I'm new here, I would like some help in solving this particular Quadratic form with matrices using the method described:
Quadratic forms - Completing squares
$$A = \begin{bmatrix} 1 & 1 & 2\\ 1 & -1 & 1\\ 2 & 1 & 3\end{bmatrix}$$
I've managed to solve the example given on the link provided and I understand why things are as they are pretty well without much trouble but I can't seem to solve my own problem, why? What I mostly want to know is how to find Q (Coefficient matrix)

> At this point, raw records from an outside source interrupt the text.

(* ===== verification/DistinctStore.v ===== *)
(** * Persistence of the distinct arrangement ([rockstream-ops/src/distinct.rs])

    The arrangement of DISTINCT is written as point puts and deletes under a
    128-bit hash of each row and rebuilt by a prefix scan.  Deletions are kept in
    memory, with a generation, until the batch that carries them is
    acknowledged.  The main theorem follows an operator through processing,
    appending to a batch, committing, acknowledging and crashing, and states what
    a restart recovers. *)
From stdpp Require Import base tactics list gmap numbers option fin_maps.
From Stdlib Require Import ZArith Lia ZifyBool.
From S2P Require Import Prelude Kernels Keys Store ShardDb Progress ArrowZSets Distinct.
Local Open Scope Z_scope.

Definition FNV_PRIME : Z := 0x00000100000001B3.
Definition OFFSET_A : Z := 0xcbf29ce484222325.
Definition OFFSET_B : Z := 0x6c62272e07bb0142.

Definition row_hash_u128 (key_bytes : bytes) : Z :=
  let '(h0, h1) :=
    foldl (fun '(h0, h1) b =>
      (as_u64 (Z.lxor h0 b * FNV_PRIME), as_u64 (Z.lxor h1 (Z.lxor b 0x5A) * FNV_PRIME)))
      (OFFSET_A, OFFSET_B) key_bytes in
  Z.lor (Z.shiftl h0 64) h1.

Definition encode_distinct_value (weight : Z) (r : vals) : bytes :=
  be_bytes 8 weight ++ concat (be_bytes 8 <$> r).
(** The row loop of [process_left_delta] and [process_right_delta]; an error
    returns early and leaves the rows staged so far. *)
Fixpoint delta_loop (op : JoinOp) (side : JoinSide) (delta : ArrowZSet) (i n : nat)
    (staged : StagedDelta) (out : list join_pair) : outcome (StagedDelta * result OpError (list join_pair)) :=
  match n with
  | O => Done (staged, Ok out)
  | S n' =>
    w ← expect (weights delta !! i);
    key ← extract_key (data delta) i (key_cols op side);
    match key with
    | Err e => Done (staged, Err e)
    | Ok None => delta_loop op side delta (S i) n' staged out
    | Ok (Some join_key) =>
      rb ← serialize_row (data delta) i;
      ps ← weigh (probe_pairs op side join_key rb w);
      staged' ← staged_push staged
        {| s_key := join_key; s_row_id := stable_row_id (op_id op) join_key rb; s_bytes := rb; s_weight := w |};
      delta_loop op side delta (S i) n' staged' (out ++ ps)
    end
  end.

(** The columns of the pairs; a pair too short leaves its column shorter. *)
Definition make_output_batch (ln rn : nat) (ps : list join_pair) : result OpError RecordBatch :=
  let cols := ((fun j => int64_array (omap (fun p : join_pair => p.1.1 !! j) ps)) <$> seq 0 ln) ++
    ((fun j => int64_array (omap (fun p : join_pair => p.1.2 !! j) ps)) <$> seq 0 rn) in
  map_op_err OpArrow (batch_try_new (join_output_schema_n ln rn) cols).
(** The batch of an operator brings the shard up to date. *)
Lemma all_ops_effect op hist saved d side k b :
  op_id op = id -> (forall side, arr_rep (U side) (stable_row_id id) (arr_of (state op) side) (hist side)) ->
  dirty_ok op hist saved -> shard_holds d saved -> U side k b ->
  view_after (view d) (all_ops op) (jkey side k b) = if 0 <? hw (hist side) k b then Some b else None.
Proof.
  intros Hid Hrep Hd Hsh HU. destruct (all_ops_keys op hist saved Hid Hd) as (Hnd & _ & _).
  destruct (decide ((k, stable_row_id id k b) ∈ dirty_of op side)) as [Hin|Hout].
  - pose proof (arr_lookup _ _ side k b (Hrep side) HU) as Hl.
    set (bop := match arr_of (state op) side !! k ≫= (fun bkt => bkt !! stable_row_id id k b) with
      | Some e => if 0 <? weight e then Put (jkey side k b) (row_bytes e) else Delete (jkey side k b)
      | None => Delete (jkey side k b) end).
    assert (op_key bop = jkey side k b) as Hkey by (unfold bop; by repeat case_match).
    assert (bop ∈ all_ops op) as Hbop.
    { assert (bop ∈ dirty_ops op side) as Hs; [|unfold all_ops; apply elem_of_app; destruct side; auto].
      apply list_elem_of_fmap. exists (k, stable_row_id id k b). split; [|by apply elem_of_elements].
      unfold bop, jkey. by rewrite Hid. }
    rewrite <-Hkey, (view_after_once _ _ _ Hnd Hbop). unfold bop.
    destruct (arr_of (state op) side !! k ≫= _) as [e|].
    + destruct Hl as [-> ->]. by destruct (0 <? hw (hist side) k b).
    + by rewrite Hl.
  - rewrite view_after_other; [rewrite (sh_rows _ _ Hsh) by done; by rewrite (do_covered _ _ _ Hd)|].
    intros bop Hbop E. apply Hout. unfold all_ops in Hbop.
    assert (exists s, bop ∈ dirty_ops op s) as [s Hs] by (apply elem_of_app in Hbop as []; eauto).
    apply dirty_op_elem in Hs as (k' & i & Hki & Ek & _); [|done]. rewrite Ek in E.
    destruct (do_known _ _ _ Hd _ _ _ Hki) as (b' & _ & ->).
    by apply join_arr_key_inj in E as (-> & -> & <-); [|apply stable_row_id_range..].
Qed.

Lemma jkey_props side k b : ordinary (jkey side k b) /\ jkey side k b <> frontier_key.
Proof. apply join_key_ordinary. Qed.

(** Writing a batch of rows' keys. *)
Lemma shard_holds_write d ops d' saved hist :
  open_shard d -> shard_holds d saved -> point_writes ops -> Forall (fun bop => ordinary (op_key bop)) ops ->
  write_batch d ops = Done (d', Ok tt) ->
  (forall side k b, U side k b ->
    view_after (view d) ops (jkey side k b) = if 0 <? hw (hist side) k b then Some b else None) ->
  (forall bop side, bop ∈ ops -> starts_with (op_key bop) (join_arr_op_prefix side id) = true ->
    exists k b, U side k b /\ op_key bop = jkey side k b) ->
  shard_holds d' hist.
Proof.
  intros Hd Hsh Hpt Ho Hw Heff Hkeys. destruct (write_batch_ok d ops d') as (_ & _ & Hv); [apply Hd|done|done|done|]. split.
  - intros side k b HU. rewrite Hv by apply jkey_props. by apply Heff.
  - intros side key v Hk Hst. assert (ordinary key) as Hok by (eapply ordinary_extend; [apply join_prefix_ordinary|exact Hst]).
    rewrite Hv in Hk by done. destruct (decide (Exists (fun bop => op_key bop = key) ops)) as [Hex|Hn].
    + apply Exists_exists in Hex as (bop & Hin & <-). by apply Hkeys.
    + rewrite view_after_other in Hk; [by apply (sh_keys _ _ Hsh _ _ v)|].
      intros bop Hin E. apply Hn, Exists_exists. eauto.
Qed.

Lemma jkey_side side side' k b : starts_with (jkey side' k b) (join_arr_op_prefix side id) = true -> side' = side.
Proof.
  intros (l & E)%starts_with_spec. unfold jkey in E. rewrite join_arr_key_shape in E.
  apply (f_equal (fun l => nth 2 l 0)) in E. by destruct side, side'.
Qed.

Lemma persist_ok op hist saved d :
  op_id op = id -> (forall side, arr_rep (U side) (stable_row_id id) (arr_of (state op) side) (hist side)) ->
  dirty_ok op hist saved -> shard_holds d saved -> open_shard d ->
  exists d', persist_state d op = Done (set_state op (state op) ∅ ∅, d', Ok tt) /\ open_shard d' /\ shard_holds d' hist.
Proof.
  intros Hid Hrep Hd Hsh Hop. unfold persist_state. cbn [append_state merge_from batch_new app]. fold (all_ops op).
  pose proof (fun side k b => all_ops_effect op hist saved d side k b Hid Hrep Hd Hsh) as Heff.
  destruct (all_ops_keys op hist saved Hid Hd) as (_ & Hpt & Hks). destruct (batch_is_empty (all_ops op)) eqn:Hem.
  - exists d. split_and!; [done|done|]. unfold batch_is_empty in Hem. apply Nat.eqb_eq, length_zero_iff_nil in Hem.
    rewrite Hem in Heff. split; [exact Heff|apply (sh_keys _ _ Hsh)].
  - destruct (write_batch_up d (all_ops op)) as (d' & Hw & Hop'); [done| |].
    { eapply Forall_impl; [exact Hks|]. intros bop (side & k & b & _ & ->). apply jkey_props. }
    rewrite Hw. cbn [mbind outcome_bind]. exists d'. split_and!; [done|done|].
    eapply (shard_holds_write d (all_ops op)); [done|done|done| |done|done|].
    + eapply Forall_impl; [exact Hks|]. intros bop (side & k & b & _ & ->). apply jkey_props.
    + intros bop side Hin Hst. rewrite Forall_forall in Hks. destruct (Hks bop Hin) as (s & k & b & HU & E).
      rewrite E in Hst. apply jkey_side in Hst as ->. eauto.
Qed.

(** *** Loading *)

(** The history a scan of an arrangement stands for: each row once. *)
Definition scanned (entries : list (bytes * bytes)) : list StagedRow :=
  (fun e => {| s_key := take (length e.1 - 27) (drop 11 e.1); s_row_id := key_row_id e.1; s_bytes := e.2; s_weight := 1 |})
    <$> entries.
(** The cached value only grows when a publication is accepted. *)
Lemma publish_store st held mk f st' r : in_u64 f -> mk_typed mk ->
  publish_under st held mk f = Done (st', r) -> store_ok st ->
  store_ok st' /\ live_le st st' /\ held = fence_token (ls_state st) /\
  fence_token (ls_state st') = fence_token (ls_state st) /\ holder (ls_state st') = holder (ls_state st).
Proof.
  intros Hf Hmk E (Hfe & Hp & Hs).
  assert (publish_frontier_inner st held mk f (frontier_key_of mk) = Done (st', r)) as E'
    by (by destruct mk as [[scope generation]|]).
  unfold publish_frontier_inner, assert_valid_publisher in E'.
  destruct (Z.eqb_spec held (fence_token (ls_state st))) as [->|]; [|done]. cbn [mbind outcome_bind] in E'.
  destruct (match cached_frontier _ _ with Some _ => _ | None => _ end) eqn:Hlt.
  { injection E' as <- <-. split_and!; [by split_and!|apply live_le_refl|done..]. }
  destruct (write_and_flush _ _) as [db' r'] eqn:Ew. apply write_and_flush_spec in Ew as [Hok' Hor].
  assert (disk_fence (contents db') = disk_fence (contents (ls_db st))) as Hfe'.
  { destruct Hor as [->| ->]; [done|]. apply disk_fence_other, lease_key_not_frontier. }
  assert (forall mk' p, mk_typed mk' -> cached_frontier (ls_state st) mk' = Some p ->
            exists d, disk_frontier (contents db') mk' = Some d /\ p <= d) as Hp'.
  { intros mk' p Hmk' E0. destruct (Hp mk' p Hmk' E0) as (d & Ed & Hd). destruct Hor as [->| ->]; [by exists d|].
    destruct (decide (mk = mk')) as [<-|Hne].
    - exists f. rewrite disk_frontier_put by done. split; [done|]. rewrite E0 in Hlt. lia.
    - exists d. rewrite disk_frontier_other; [done|]. intros Ek. by apply Hne, frontier_key_inj. }
  destruct r' as [[]|e]; injection E' as <- <-; unfold store_ok, live_le; cbn [ls_db ls_state].
  - rewrite set_cached_fence, set_cached_holder, Hfe'. split_and!; try done; try lia.
    + intros mk' p Hmk'. rewrite cached_set_cached. case_bool_decide as Hm; [|by apply Hp'].
      intros [= <-]. subst mk'. rewrite Hok' by done. exists f. rewrite disk_frontier_put by done. split; [done|lia].
    + intros _. by destruct mk.
    + intros mk' p E0. rewrite cached_set_cached. case_bool_decide as Hm; [|exists p; split; [done|lia]].
      subst mk'. exists f. split; [done|]. rewrite E0 in Hlt. lia.
  - rewrite Hfe'. split_and!; try done; try lia. intros mk' p E0. exists p. split; [done|lia].
Qed.
(* ===== verification/FlowControl.v ===== *)
(** Exchange flow control (rockstream-runtime/src/exchange/flow_control.rs):
    batch permits, acknowledgement accounting, row credits and the futures that
    wait for them.

    The controller's shared cells are one record; a critical section of the
    channel lock (or of the notifier lock, or one atomic operation) is a function
    on it.  A caller is a [Task] whose program counter names the point it has
    reached between two such sections, so the sections of concurrent callers
    interleave as [flow_step] allows.  [Arc] identities are allocation numbers
    ([next_id]): a live [Arc] is never reallocated.  Counters updated by
    [fetch_add]/[fetch_sub] wrap as the atomics do; that they never do is part of
    [flow_accounting].  A [Notified] future that has been enabled is completed by
    every later [notify_waiters] on its [Notify], and by nothing else. *)
From stdpp Require Import base tactics list gmap numbers option fin_maps relations.
From Stdlib Require Import ZArith Lia ZifyBool.
From S2P Require Import Prelude Kernels.
Local Open Scope Z_scope.

Definition DEFAULT_MAX_INFLIGHT_BATCHES : Z := 64.
Definition DEFAULT_MAX_INFLIGHT_BYTES : Z := 64 * 1024 * 1024.
Definition DEFAULT_MAX_BATCH_BYTES : Z := 16 * 1024 * 1024.
Definition DEFAULT_MAX_PENDING_REQUESTS : Z := 256.

(** (exchange, source shard, target shard) *)
Definition CreditKey : Type := Z * Z * Z.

I show the algorithm below. It is helpful in some ways. However, it need not give the "simplest" expression; here we could also write $$ (x+y+2z)^2 - (y+z)^2 - y^2 = x^2 - y^2 + 3 z^2 + 2 yz + 4 zx + 2xy $$
The method used to go in this direction is usually called repeated "completing the square," and hardly requires matrices to do by hand.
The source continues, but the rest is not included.